The inauspicious historical marker stands in the corner of Bluff Park, just north of Johnson County on the southside. Driving down Bluff Road, or passing along the walking path through the park, it would be easy to miss.

But the marker tells an important story not just to the area round Bluff Park, but to the entire Indianapolis region: German greenhouses.

German immigrants had been settling in central Indiana throughout the 1800s, and many of them brought knowledge of vegetable and fruit cultivation from their homes in Europe.

The southside of Indianapolis became home to a few families, and as they became established, the community attracted other Germans.

“The entire Indianapolis area, and the Midwest in general, was attracting huge numbers of Germans at the same time. It’s not necessarily that the southside is the only place the Germans are going,” Gonzales said. “But there is a concentration there. The families who moved there all came from the same areas of Germany.”

Growers settled in an area with rough boundaries between Bluff Road on the west and Madison Avenue throughout Perry Township.

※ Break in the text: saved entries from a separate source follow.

(** * Annotation engine of the design-QA review tool

    A shallow embedding of the interactive annotation engine of the
    [ReportDisplay] component, of the collaborator adapter in
    [services/geminiService.ts] ([runDesignQA]) and of the overlay code of the
    static export ([generateHtmlReport]), followed by the properties of the
    coordinate model, of the drawing and editing state machines and of the two
    renderers.

    Conventions of the embedding.
    - A JavaScript [number] is an exact rational ([Q]); equality of numbers is
      [Qeq].  Rounding of IEEE doubles is not modelled, and a division by a
      zero surface dimension (which JavaScript answers with [Infinity] or
      [NaN]) is kept out of the theorems by a hypothesis on the surface.
    - An array of annotations is a value with an allocation identity
      ([arr_id]): no code of the component writes into an existing array
      (every update builds a new array with a spread or [filter]), so an
      array is described by its identity and its contents.  Annotation
      objects and coordinate tuples are never written either and are plain
      values.
    - A React event handler is a closure of one render: it reads the state
      variables of that render ([issues], [editingIssueId], [editForm], ...),
      and so do the handlers it calls, which are closures of the same
      render.  A [setX(v)] call enqueues a value, a [setX(prev => ...)] call
      enqueues a function of the pending state; the queue is applied in order
      when the handler returns. *)

From Stdlib Require Import QArith Qminmax Qabs Lqa Lia.
From Stdlib Require Import List String Bool Arith NArith.
From Stdlib Require Import DecimalString DecimalN.
Import ListNotations.
Open Scope Q_scope.

(** ** Data model ([types.ts]) *)

Definition number := Q.

Inductive AnnotationType := box | arrow.

Inductive Severity := High | Medium | Low.

Inductive Side := design | live.

(** [[ymin, xmin, ymax, xmax]] or [[y1, x1, y2, x2]]. *)
Definition Coords : Type := (number * number * number * number)%type.

Record Annotation := mkAnnotation {
  type : AnnotationType;
  coords : Coords
}.

(** A JavaScript array of annotations: its allocation identity and its
    elements. *)
Record Arr := mkArr {
  arr_id : nat;
  elems : list Annotation
}.

Record Issue := mkIssue {
  id : string;
  title : string;
  description : string;
  box_2d : option (list number);
  design_box_2d : option (list number);
  liveAnnotations : Arr;
  designAnnotations : Arr;
  designReference : string;
  liveObservation : string;
  suggestion : string;
  severity : Severity;
  annotationType : option AnnotationType
}.

(** [Partial<Issue>]: every key may be absent. *)
Module Partial.
Record t := mk {
  id : option string;
  title : option string;
  description : option string;
  box_2d : option (list number);
  design_box_2d : option (list number);
  liveAnnotations : option Arr;
  designAnnotations : option Arr;
  designReference : option string;
  liveObservation : option string;
  suggestion : option string;
  severity : option Severity;
  annotationType : option AnnotationType
}.

(** The object literal [{}]. *)
Definition empty : t :=
  mk None None None None None None None None None None None None.

Definition set_title (v : string) (f : t) : t :=
  mk (id f) (Some v) (description f) (box_2d f) (design_box_2d f)
     (liveAnnotations f) (designAnnotations f) (designReference f)
     (liveObservation f) (suggestion f) (severity f) (annotationType f).

Definition set_description (v : string) (f : t) : t :=
  mk (id f) (title f) (Some v) (box_2d f) (design_box_2d f)
     (liveAnnotations f) (designAnnotations f) (designReference f)
     (liveObservation f) (suggestion f) (severity f) (annotationType f).

Definition set_severity (v : Severity) (f : t) : t :=
  mk (id f) (title f) (description f) (box_2d f) (design_box_2d f)
     (liveAnnotations f) (designAnnotations f) (designReference f)
     (liveObservation f) (suggestion f) (Some v) (annotationType f).

Definition set_annotationType (v : AnnotationType) (f : t) : t :=
  mk (id f) (title f) (description f) (box_2d f) (design_box_2d f)
     (liveAnnotations f) (designAnnotations f) (designReference f)
     (liveObservation f) (suggestion f) (severity f) (Some v).

Definition set_liveAnnotations (v : Arr) (f : t) : t :=
  mk (id f) (title f) (description f) (box_2d f) (design_box_2d f)
     (Some v) (designAnnotations f) (designReference f)
     (liveObservation f) (suggestion f) (severity f) (annotationType f).

Definition set_designAnnotations (v : Arr) (f : t) : t :=
  mk (id f) (title f) (description f) (box_2d f) (design_box_2d f)
     (liveAnnotations f) (Some v) (designReference f)
     (liveObservation f) (suggestion f) (severity f) (annotationType f).
End Partial.

(** [a || b] on an optional key. *)
Definition orElse {A : Type} (o : option A) (d : A) : A :=
  match o with Some a => a | None => d end.

(** The spread [{ ...issue }]: every key of a full record is present, the two
    optional ones only when the record has them. *)
Definition spreadIssue (issue : Issue) : Partial.t :=
  Partial.mk (Some (id issue)) (Some (title issue)) (Some (description issue))
    (box_2d issue) (design_box_2d issue)
    (Some (liveAnnotations issue)) (Some (designAnnotations issue))
    (Some (designReference issue)) (Some (liveObservation issue))
    (Some (suggestion issue)) (Some (severity issue)) (annotationType issue).

(** The spread [{ ...i, ...editForm } as Issue]: a key of [editForm] wins over
    the same key of [i]. *)
Definition mergeIssue (i : Issue) (f : Partial.t) : Issue :=
  mkIssue
    (orElse (Partial.id f) (id i))
    (orElse (Partial.title f) (title i))
    (orElse (Partial.description f) (description i))
    (match Partial.box_2d f with Some b => Some b | None => box_2d i end)
    (match Partial.design_box_2d f with
     | Some b => Some b | None => design_box_2d i end)
    (orElse (Partial.liveAnnotations f) (liveAnnotations i))
    (orElse (Partial.designAnnotations f) (designAnnotations i))
    (orElse (Partial.designReference f) (designReference i))
    (orElse (Partial.liveObservation f) (liveObservation i))
    (orElse (Partial.suggestion f) (suggestion i))
    (orElse (Partial.severity f) (severity i))
    (match Partial.annotationType f with
     | Some k => Some k | None => annotationType i end).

In the 1860s, these immigrants banded together to form an organization, the German Gardeners Benefit Society of Indianapolis, designed to provide cultural, social and financial support to each others.

“It was a way to help each other and to build the bonds of community,” Gonzales said.

The growers were vital parts of the Indianapolis City Market, towing their produce each week into the city to provide residents with fresh food that they might not otherwise be able to get. Eventually, some of the growers formed their own wholesale market to sell to local grocery stores.

As their businesses became larger, they formed additional organizations to promote their produce to the region. Their “Hoosier Boy” trade name was designed to provide a reliable brand for people looking for fruits and vegetables.

By the 1940s, the southside of Indianapolis had become a behemoth in the greenhouse business. The city had the largest concentration of greenhouses in the country, and were the second-largest producer of winter lettuce and tomatoes, behind only Cleveland, Ohio.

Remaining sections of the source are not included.